Tax authorities have raised issue with these transactions, which, in their view, has no purpose other than avoiding taxes. Despite following a form authorized by law, taxpayers who make use of the “Wed-and-Divorce” structures are usually subject to detailed audits and hefty fines, and have the transaction completely disregarded by tax authorities.
For some time, the Brazilian Administrative Tax Court (“CARF”), responsible for the review of administrative tax assessments, did not agree with the tax Administration’s claim and issued a decision recognizing that Wed-and-Divorce transactions were not forbidden by law. CARF also decided that the taxpayer’s objective of reducing taxes did not make the transaction illegal if the steps taken to implement it were not forbidden. During that time, the “Wed-and-Divorce” was seen as a licit tax planning.

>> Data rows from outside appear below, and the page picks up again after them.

(* ===== verification/Rib.v ===== *)
(** The routes of a table and their count: bgpd/bgp_route.c ([bgp_info_lock],
    [bgp_info_unlock], [bgp_info_add], [bgp_info_reap], [bgp_info_delete],
    [bgp_info_restore], [bgp_pcount_adjust], [bgp_info_set_flag],
    [bgp_info_unset_flag]).

    A state is one table: its routes and nodes by address, the locks of the
    nodes, and for each peer its references and its prefix count in the family
    of the table. *)
From S2P Require Import Prelude Hash Decision.
Open Scope Z_scope.

Definition BGP_INFO_STALE : Z := 256.
Definition BGP_INFO_COUNTED : Z := 1024.

Record route := Route {
  next : option loc;
  prev : option loc;
  peer : Z;
  rflags : Z;
  lock : Z;
}.

(** [main] is [type == BGP_TABLE_MAIN] and [peer_self] the peer for local routes.
    Removals from multipath lists are recorded in [dequeued]. *)
Record table := Tab {
  main : bool;
  peer_self : Z;
  routes : gmap loc route;
  heads : gmap loc (option loc);
  node_lock : gmap loc Z;
  peer_ref : gmap Z Z;
  pcount : gmap Z Z;
  dequeued : list loc;
}.

Definition at_ (m : gmap Z Z) (p : Z) : Z := default 0 (m !! p).

Definition set_routes (T : table) m : table :=
  Tab (main T) (peer_self T) m (heads T) (node_lock T) (peer_ref T) (pcount T) (dequeued T).
Definition set_heads (T : table) h : table :=
  Tab (main T) (peer_self T) (routes T) h (node_lock T) (peer_ref T) (pcount T) (dequeued T).
Definition set_node_lock (T : table) l : table :=
  Tab (main T) (peer_self T) (routes T) (heads T) l (peer_ref T) (pcount T) (dequeued T).
Definition set_peer_ref (T : table) p : table :=
  Tab (main T) (peer_self T) (routes T) (heads T) (node_lock T) p (pcount T) (dequeued T).
Definition set_pcount (T : table) c : table :=
  Tab (main T) (peer_self T) (routes T) (heads T) (node_lock T) (peer_ref T) c (dequeued T).
Definition add_dequeued (T : table) a : table :=
  Tab (main T) (peer_self T) (routes T) (heads T) (node_lock T) (peer_ref T) (pcount T) (dequeued T ++ [a]).

Definition with_next (r : route) n : route := Route n (prev r) (peer r) (rflags r) (lock r).
Definition with_prev (r : route) p : route := Route (next r) p (peer r) (rflags r) (lock r).
Definition with_rflags (r : route) f : route := Route (next r) (prev r) (peer r) f (lock r).
Definition with_lock (r : route) l : route := Route (next r) (prev r) (peer r) (rflags r) l.

Definition get (T : table) (a : loc) : M route := of_opt (routes T !! a).
Definition update (T : table) (a : loc) (k : route → route) : M table :=
  r ← get T a; Ok (set_routes T (<[a:=k r]> (routes T))).

(** Update through a pointer that may be null. *)
Definition update_opt (T : table) (a : option loc) (k : route → route) : M table :=
  match a with Some a => update T a k | None => Ok T end.

Definition peer_lock (T : table) (p : Z) : M table :=
  n ← of_opt (peer_ref T !! p);
  assert! 0 <=? n ;;
  Ok (set_peer_ref T (<[p:=n + 1]> (peer_ref T))).
(** The last reference frees the peer. *)
Definition peer_unlock (T : table) (p : Z) : M table :=
  n ← of_opt (peer_ref T !! p);
  assert! 0 <? n ;;
  Ok (set_peer_ref T (if n - 1 =? 0 then delete p (peer_ref T) else <[p:=n - 1]> (peer_ref T))).

(** [route_lock_node] and [route_unlock_node] as the nodes of this table see
    them: after the last unlock the node, which must be empty, is no longer one
    of them. *)
Definition bgp_lock_node (T : table) (rn : loc) : M table :=
  n ← of_opt (node_lock T !! rn);
  Ok (set_node_lock T (<[rn:=n + 1]> (node_lock T))).
Definition bgp_unlock_node (T : table) (rn : loc) : M table :=
  n ← of_opt (node_lock T !! rn);
  assert! 0 <? n ;;
  if n - 1 =? 0 then
    h ← of_opt (heads T !! rn);
    assert! bool_decide (h = None) ;;
    Ok (set_heads (set_node_lock T (delete rn (node_lock T))) (delete rn (heads T)))
  else Ok (set_node_lock T (<[rn:=n - 1]> (node_lock T))).

(** [bgp_info_new], with the peer its callers then set. *)
Definition bgp_info_new (T : table) (a : loc) (p : Z) : table :=
  set_routes T (<[a:=Route None None p 0 0]> (routes T)).

Definition bgp_info_lock (T : table) (ri : loc) : M table := update T ri (λ r, with_lock r (lock r + 1)).

Definition bgp_info_free (T : table) (ri : loc) : M table :=
  r ← get T ri;
  T ← peer_unlock T (peer r);
  Ok (set_routes T (delete ri (routes T))).

Definition bgp_info_unlock (T : table) (ri : loc) : M table :=
  r ← get T ri;
  assert! 0 <? lock r ;;
  T ← update T ri (λ r, with_lock r (lock r - 1));
  if lock r - 1 =? 0 then bgp_info_free T ri else Ok T.

Definition bgp_info_add (T : table) (rn ri : loc) : M table :=
  top ← of_opt (heads T !! rn);
  T ← update T ri (λ r, with_prev (with_next r top) None);
  T ← update_opt T top (λ r, with_prev r (Some ri));
  let T := set_heads T (<[rn:=Some ri]> (heads T)) in
  T ← bgp_info_lock T ri;
  T ← bgp_lock_node T rn;
  r ← get T ri;
  peer_lock T (peer r).

Definition bgp_info_reap (T : table) (rn ri : loc) : M table :=
  r ← get T ri;
  T ← update_opt T (next r) (λ n, with_prev n (prev r));
  T ← match prev r with
      | Some p => update T p (λ q, with_next q (next r))
      | None => Ok (set_heads T (<[rn:=next r]> (heads T)))
      end;
  T ← bgp_info_unlock (add_dequeued T ri) ri;
  bgp_unlock_node T rn.

(** [BGP_INFO_HOLDDOWN] as a test of the flags. *)
Definition holddown (f : Z) : bool := negb (CHECK_FLAG f BGP_INFO_VALID) || CHECK_FLAG f BGP_INFO_UNUSEABLE.

(** The branch that would decrement a count of zero only warns. *)
Definition bgp_pcount_adjust (T : table) (ri : loc) : M table :=
  r ← get T ri;
  if negb (main T) || (peer r =? peer_self T) then Ok T else
  if holddown (rflags r) && CHECK_FLAG (rflags r) BGP_INFO_COUNTED then
    T ← update T ri (λ r, with_rflags r (UNSET_FLAG (rflags r) BGP_INFO_COUNTED));
    if negb (at_ (pcount T) (peer r) =? 0)
    then Ok (set_pcount T (<[peer r:=at_ (pcount T) (peer r) - 1]> (pcount T)))
    else Ok T
  else if negb (holddown (rflags r)) && negb (CHECK_FLAG (rflags r) BGP_INFO_COUNTED) then
    T ← update T ri (λ r, with_rflags r (SET_FLAG (rflags r) BGP_INFO_COUNTED));
    Ok (set_pcount T (<[peer r:=u64 (at_ (pcount T) (peer r) + 1)]> (pcount T)))
  else Ok T.

Definition bgp_info_set_flag (T : table) (ri : loc) (f : Z) : M table :=
  T ← update T ri (λ r, with_rflags r (SET_FLAG (rflags r) f));
  if negb (CHECK_FLAG f (Z.lor BGP_INFO_VALID BGP_INFO_UNUSEABLE)) then Ok T
  else bgp_pcount_adjust T ri.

Nevertheless, such position began to be revisited in 2002 with the issuing of the Provisional Measure No. 66. The rule allowed tax authorities to disregard a business transaction if it lacked business purpose or was planned with a formal abuse. Under this provisional measure, a transaction would lack business purpose whenever it was performed through the most complex path and considered a formal abuse if the indirect transaction produced the same results as the direct one.
The provisional measure was never converted into law and has since lost its validity. Nevertheless, the CARF, has been applying such provisions to justify its current view that unnecessarily complex transactions aimed only at avoiding taxation are illegal. Engaged parties would consequently be taxed according to the rules applicable to the direct transaction (in the “Wed-and-Divorce”, this means paying taxes imposed on a straightforward equity purchase transaction) and be subject to a fine of up to 150% of the amount of the relevant taxes, as a way to discourage tax planning.
With that in mind, CARF issued multiple decisions on the matter. In some circumstances, it recognized a formal abuse of the structuring process while in others it stated the transaction had no business purpose. The Court also decided that some of the “Wed-and-Divorce” transactions were simulated, as they were in fact disguised equity purchase agreements. With that, the Court practically outlawed this form of tax planning and the “Wed-and-Divorce” has increasingly been seen as an illegal tax evasion.
The Court, however, has not entirely ruled out the validity of this sort of transaction structure, once the decisions take into account specific characteristics of each transaction, not on their nature. In this sense, it is possible to infer specific requirements established by the Court’s precedents for the transaction’s legality.
In other words, as long as the taxpayers can demonstrate that the “Wed-and-Divorce” transaction has a business reasoning other than the tax reduction, it can be considered valid and acceptable. A longer timeframe between the steps may indicate that the transaction has such business reasoning. An operational Target Company that is not only a way of transferring asset may also appease the tax authorities.
Brazilian judicial courts have yet to decide on the matter, and the administrative case law is the only clear guideline that taxpayers can use as a parameter. Once judicial Courts start to review CARF’s decisions, we may expect a change in the current adverse scenario.